Thunbergia laurifolia is a popular ornamental plant in tropical gardens. It is a long-blooming vine in cultivation. Propagation is from stem cuttings or shoots from the tuberous roots. It is a fast-growing perennial herbaceous climber. It has become an exotic weed in many tropical countries.

===Teas and medicinal===

In Malaysia, juice from crushed leaves of T. laurifolia are taken for menorrhagia, placed into the ear for deafness, and applied for poulticing cuts and boils. In Thailand, leaves are used as an antipyretic, as well as for detoxifying poisons. It is locally known as akar tuau in Malaysia and rang jeud (รางจืด) in Thailand. Several Thai herbal companies have started producing and exporting rang jeud tea.
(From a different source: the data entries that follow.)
(* ===== verification/JsonGrammar.v ===== *)
(** * Which texts [json.loads] accepts

    The specification asks for the model's reply to be parsed "strictly
    as JSON".  This file states the JSON grammar of RFC 8259 as inductive
    predicates on texts, with the two ways CPython's decoder departs from
    it written out: the names [NaN], [Infinity] and [-Infinity] are
    values ([jv_nonfinite]), and an integer without fraction or exponent
    has at most 4300 digits ([jnumber]).  [loads_accepts_json_text]
    shows that [json.loads] of [JsonDecode] succeeds on a text exactly
    when the text is in this grammar.

    The grammar follows the RFC's rules: [ws] is [wsp]; [number] is
    [jnumber] ([minus_part], [int_part], [frac_part], [exp_part]); the
    characters of a [string] are [str_body] (an unescaped character is
    any character above U+001F but the quote and the backslash, an
    escape is one of the eight short ones or [\u] with four hex digits);
    [value], [array] and [object] are [jvalue], with the elements of a
    non-empty array and the members of a non-empty object, up to the
    closing bracket, as [jelems] and [jmembers]. *)

From Stdlib Require Import String Ascii List Lia Bool PeanoNat ZArith.
From S2P Require Import Prelude PyStr Effects PyJson JsonDecode JsonEncode.
Import ListNotations.

(** ** The grammar *)

Definition wsp (w : pystr) : Prop := forallb is_ws w = true.

Definition digits1 (ds : pystr) : Prop := ds <> [] /\ Forall (fun c => is_decimal c = true) ds.

Inductive minus_part : pystr -> Prop :=
| mp_none : minus_part []
| mp_minus : minus_part ["-"%char].

(** [int = zero / ( digit1-9 *DIGIT )] *)
Inductive int_part : pystr -> Prop :=
| ip_zero : int_part ["0"%char]
| ip_digits c ds : in_range 49 57 c = true -> Forall (fun c => is_decimal c = true) ds -> int_part (c :: ds).

(** [frac = decimal-point 1*DIGIT] *)
Inductive frac_part : pystr -> Prop :=
| fr_none : frac_part []
| fr_some ds : digits1 ds -> frac_part ("."%char :: ds).

(** [exp = e [ minus / plus ] 1*DIGIT] *)
Inductive exp_part : pystr -> Prop :=
| ex_none : exp_part []
| ex_some e sg ds :
    In e ["e"; "E"]%char -> In sg [[]; ["+"]; ["-"]]%char -> digits1 ds -> exp_part (e :: sg ++ ds).

(** [number = [ minus ] int [ frac ] [ exp ]], an integer being limited to
    4300 digits. *)
Definition jnumber (t : pystr) : Prop :=
  exists m i f e, t = m ++ i ++ f ++ e /\ minus_part m /\ int_part i /\ frac_part f /\ exp_part e /\
    (f = [] -> e = [] -> length i <= INT_MAX_STR_DIGITS).

(** Characters a number's parts cannot start with. *)
Definition not_digit_head (r : pystr) : Prop := match r with c :: _ => is_decimal c = false | [] => True end.

(** [HEXDIG], either case. *)
Definition is_hex (c : ascii) : bool := in_range 48 57 c || in_range 97 102 c || in_range 65 70 c.

(** The characters between the quotes of a [string]. *)
Inductive str_body : pystr -> Prop :=
| sb_nil : str_body []
| sb_char c b : 31 < code c -> c <> DQ -> c <> BSL -> str_body b -> str_body (c :: b)
| sb_escape e b : In e [DQ; BSL; "/"; "b"; "f"; "n"; "r"; "t"]%char -> str_body b -> str_body (BSL :: e :: b)
| sb_unicode h1 h2 h3 h4 b :
    forallb is_hex [h1; h2; h3; h4] = true -> str_body b -> str_body (BSL :: "u"%char :: h1 :: h2 :: h3 :: h4 :: b).

Inductive jvalue : pystr -> Prop :=
| jv_name w : In w ["null"; "true"; "false"]%string -> jvalue (lit w)
| jv_nonfinite w : In w ["NaN"; "Infinity"; "-Infinity"]%string -> jvalue (lit w)
| jv_number t : jnumber t -> jvalue t
| jv_string b : str_body b -> jvalue (DQ :: b ++ [DQ])
| jv_array_empty w : wsp w -> jvalue ("[" :: w ++ ["]"])%char
| jv_array w t : wsp w -> jelems t -> jvalue ("[" :: w ++ t)%char
| jv_object_empty w : wsp w -> jvalue ("{" :: w ++ ["}"])%char
| jv_object w t : wsp w -> jmembers t -> jvalue ("{" :: w ++ t)%char
with jelems : pystr -> Prop :=
| je_last t w : jvalue t -> wsp w -> jelems (t ++ w ++ ["]"%char])
| je_cons t w1 w2 rest : jvalue t -> wsp w1 -> wsp w2 -> jelems rest -> jelems (t ++ w1 ++ "," :: w2 ++ rest)%char
with jmembers : pystr -> Prop :=
| jm_last b w1 w2 t w3 :
    str_body b -> wsp w1 -> wsp w2 -> jvalue t -> wsp w3 ->
    jmembers (DQ :: b ++ DQ :: w1 ++ ":" :: w2 ++ t ++ w3 ++ ["}"])%char
| jm_cons b w1 w2 t w3 w4 rest :
    str_body b -> wsp w1 -> wsp w2 -> jvalue t -> wsp w3 -> wsp w4 -> jmembers rest ->
    jmembers (DQ :: b ++ DQ :: w1 ++ ":" :: w2 ++ t ++ w3 ++ "," :: w4 ++ rest)%char.

(** [JSON-text = ws value ws] *)
Definition json_text (doc : pystr) : Prop :=
  exists w1 t w2, doc = w1 ++ t ++ w2 /\ wsp w1 /\ jvalue t /\ wsp w2.

Scheme jvalue_mut := Induction for jvalue Sort Prop
with jelems_mut := Induction for jelems Sort Prop
with jmembers_mut := Induction for jmembers Sort Prop.
Combined Scheme grammar_mut from jvalue_mut, jelems_mut, jmembers_mut.

(** ** What the scanners read is in the grammar *)

Lemma skip_ws_split s : exists w, wsp w /\ s = w ++ skip_ws s.
Proof.
  induction s as [|c s IH]; [exists []; split; reflexivity|]. simpl.
  destruct (is_ws c) eqn:E; [|exists []; split; reflexivity].
  destruct IH as [w [Hw Hs]]. exists (c :: w). split; [unfold wsp; simpl; rewrite E; exact Hw|].
  simpl. f_equal. exact Hs.
Qed.

Lemma wsp_nil : wsp [].
Proof. reflexivity. Qed.

Lemma eqb_false_neq a b : Ascii.eqb a b = false -> a <> b.
Proof. intros H ->. rewrite Ascii.eqb_refl in H. discriminate. Qed.

Lemma control_false c : (code c <=? 31) = false -> 31 < code c.
Proof. intros H. apply Nat.leb_gt, H. Qed.

Lemma simple_escape_in e ch : simple_escape e = Some ch -> In e [DQ; BSL; "/"; "b"; "f"; "n"; "r"; "t"]%char.
Proof.
  unfold simple_escape.
  repeat match goal with
         | |- context [Ascii.eqb e ?x] => destruct (Ascii.eqb_spec e x) as [->|_]; [intros _; simpl; tauto|]
         end.
  discriminate.
Qed.

Lemma hex_val_is_hex c x : hex_val c = Some x -> is_hex c = true.
Proof.
  unfold hex_val, is_hex. destruct (in_range 48 57 c); [reflexivity|].
  destruct (in_range 97 102 c); [reflexivity|]. destruct (in_range 65 70 c); [reflexivity | discriminate].
Qed.

Lemma hex4_hex a b c d u : hex4 a b c d = Some u -> forallb is_hex [a; b; c; d] = true.
Proof.
  unfold hex4. destruct (hex_val a) eqn:Ea, (hex_val b) eqn:Eb, (hex_val c) eqn:Ec, (hex_val d) eqn:Ed;
    try discriminate. intros _. simpl. erewrite !hex_val_is_hex by eassumption. reflexivity.
Qed.

Create HintDb jgrammar.
#[local] Hint Resolve eqb_false_neq control_false simple_escape_in hex4_hex wsp_nil : jgrammar.

(** The body of a string, read off a list ending at [tail]. *)
Ltac prefix_of L tail :=
  lazymatch L with
  | tail => constr:(@nil ascii)
  | ?x :: ?L' => let p := prefix_of L' tail in constr:(x :: p)
  end.

Ltac app_norm := repeat (progress (cbn [app]; rewrite <- ?app_assoc)); reflexivity.

Ltac str_body_tac :=
  repeat lazymatch goal with
         | |- str_body (BSL :: "u"%char :: _) => apply sb_unicode; [eauto with jgrammar|]
         | |- str_body (BSL :: _) => apply sb_escape; [eauto with jgrammar|]
         | |- str_body (_ :: _) => apply sb_char; [eauto with jgrammar..|]
         end.

Section Sound.
Context `{RT : JsonRuntime}.

Lemma scan_string_sound doc start rest s r :
  scan_string doc start rest = inr (s, r) -> exists b, rest = b ++ DQ :: r /\ str_body b.
Proof.
  revert s r. induction rest as [rest IH] using list_length_ind. intros s r H.
  destruct rest as [|c r0]; simpl in H; [discriminate|].
  repeat case_hyp H; try discriminate; bool_hyps;
    repeat match goal with E : Ascii.eqb _ _ = true |- _ => apply Ascii.eqb_eq in E; subst end;
    first
      [ injection H as <- <-; exists []; split; [reflexivity | constructor]
      | apply prepend_inr in H as [y H]; apply IH in H as (b' & Hr & Hb'); [|simpl; lia];
        rewrite Hr;
        match goal with
        | |- exists b, ?L = b ++ DQ :: ?r /\ _ => let p := prefix_of L (b' ++ DQ :: r) in exists (p ++ b')
        end;
        split; [reflexivity | simpl; str_body_tac; exact Hb'] ].
Qed.

Lemma match_int_shape s ip r :
  match_int s = Some (ip, r) -> exists m i, ip = m ++ i /\ minus_part m /\ int_part i.
Proof.
  pose proof span_decimal_fst as Hs. unfold match_int. destruct s as [|c s]; [discriminate|]. intros H.
  destruct (Ascii.eqb_spec c "-") as [->|Hc].
  - destruct s as [|d s]; [discriminate|]. change (Ascii.eqb "-" "-") with true in H. cbv iota beta in H.
    exists ["-"%char]. destruct (Ascii.eqb_spec d "0") as [->|Hd].
    + injection H as <- _. exists ["0"%char]. repeat split; constructor.
    + destruct (in_range 49 57 d) eqn:Er; [|discriminate]. specialize (Hs s).
      destruct (span_decimal s) as [a b]. injection H as <- _. exists (d :: a).
      repeat split; [constructor | constructor; assumption].
  - cbv iota beta in H. exists []. destruct (Ascii.eqb_spec c "0") as [->|Hd].
    + injection H as <- _. exists ["0"%char]. repeat split; constructor.
    + destruct (in_range 49 57 c) eqn:Er; [|discriminate]. specialize (Hs s).
      destruct (span_decimal s) as [a b]. injection H as <- _. exists (c :: a).
      repeat split; [constructor | constructor; assumption].
Qed.

Lemma match_frac_shape s fr r : match_frac s = (fr, r) -> frac_part fr.
Proof.
  pose proof span_decimal_fst as Hs. unfold match_frac. intros H.
  destruct s as [|c [|d s]]; try (injection H as <- _; constructor).
  destruct (Ascii.eqb c "." && is_decimal d) eqn:E; [|injection H as <- _; constructor].
  bool_hyps. apply Ascii.eqb_eq in H0. subst. specialize (Hs s).
  destruct (span_decimal s) as [a b]. injection H as <- _.
  constructor. split; [discriminate | constructor; assumption].
Qed.

Lemma match_exp_shape s ex r : match_exp s = (ex, r) -> exp_part ex.
Proof.
  pose proof span_decimal_fst as Hs. unfold match_exp. intros H.
  destruct s as [|e s]; [injection H as <- _; constructor|].
  destruct (Ascii.eqb e "e" || Ascii.eqb e "E") eqn:E; [|injection H as <- _; constructor].
  assert (He : In e ["e"; "E"]%char).
  { apply orb_true_iff in E as [E|E]; apply Ascii.eqb_eq in E; subst; simpl; tauto. }
  destruct (match s with
            | [] => ([], [])
            | c :: r' => if Ascii.eqb c "-" || Ascii.eqb c "+" then ([c], r') else ([], s)
            end) as [sg r1] eqn:Esg.
  assert (Hsg : In sg [[]; ["+"]; ["-"]]%char).
  { destruct s as [|c s']; [injection Esg as <- _; simpl; tauto|].
    destruct (Ascii.eqb c "-" || Ascii.eqb c "+") eqn:Ec; injection Esg as <- _; [|simpl; tauto].
    apply orb_true_iff in Ec as [Ec|Ec]; apply Ascii.eqb_eq in Ec; subst; simpl; tauto. }
  specialize (Hs r1). destruct (span_decimal r1) as [[|d ds] r2]; injection H as <- _; [constructor|].
  constructor; [exact He | exact Hsg | split; [discriminate | exact Hs]].
Qed.

Lemma int_part_not_minus i : int_part i -> exists c i', i = c :: i' /\ Ascii.eqb c "-" = false.
Proof.
  intros [|c ds Hc _]; eexists _, _; split; try reflexivity.
  destruct (in_range_digit_not_sign c Hc). assumption.
Qed.

Lemma int_from_string_length m i z :
  minus_part m -> int_part i -> int_from_string (m ++ i) = inr z -> length i <= INT_MAX_STR_DIGITS.
Proof.
  intros Hm Hi H. unfold int_from_string in H.
  assert (Hsplit : (match m ++ i with
                    | c :: r => if Ascii.eqb c "-" then (true, r) else (false, m ++ i)
                    | [] => (false, [])
                    end) = (match m with [] => false | _ => true end, i)).
  { destruct (int_part_not_minus i Hi) as (c & i' & -> & Hc).
    destruct Hm; simpl; [rewrite Hc | ]; reflexivity. }
  rewrite Hsplit in H. destruct (INT_MAX_STR_DIGITS <? length i) eqn:E; [discriminate|].
  apply Nat.ltb_ge in E. exact E.
Qed.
T. laurifolia is used in Thailand for patients in drug addiction treatment, and two studies on lab rats show T. laurifolia may stimulate dopamine production.

===Chemistry===

Iridoid glucosides have been isolated from T. laurifolia. Microwave-dried leaves displayed stronger antioxidant properties than fresh leaves. The antioxidant properties of the infusion from microwave-dried leaves is higher than the commercial rang jeud tea from Thailand.

==Invasive species==
Thunbergia laurifolia can become an invasive species where escaping from ornamental garden uses into native habitats in supportive climates. Because it is a fast-growing perennial plant it has become an escaped exotic and noxious weed in many tropical countries The plant has become a weed found in the Cerrado vegetation of Brazil and in tropical areas of Australia.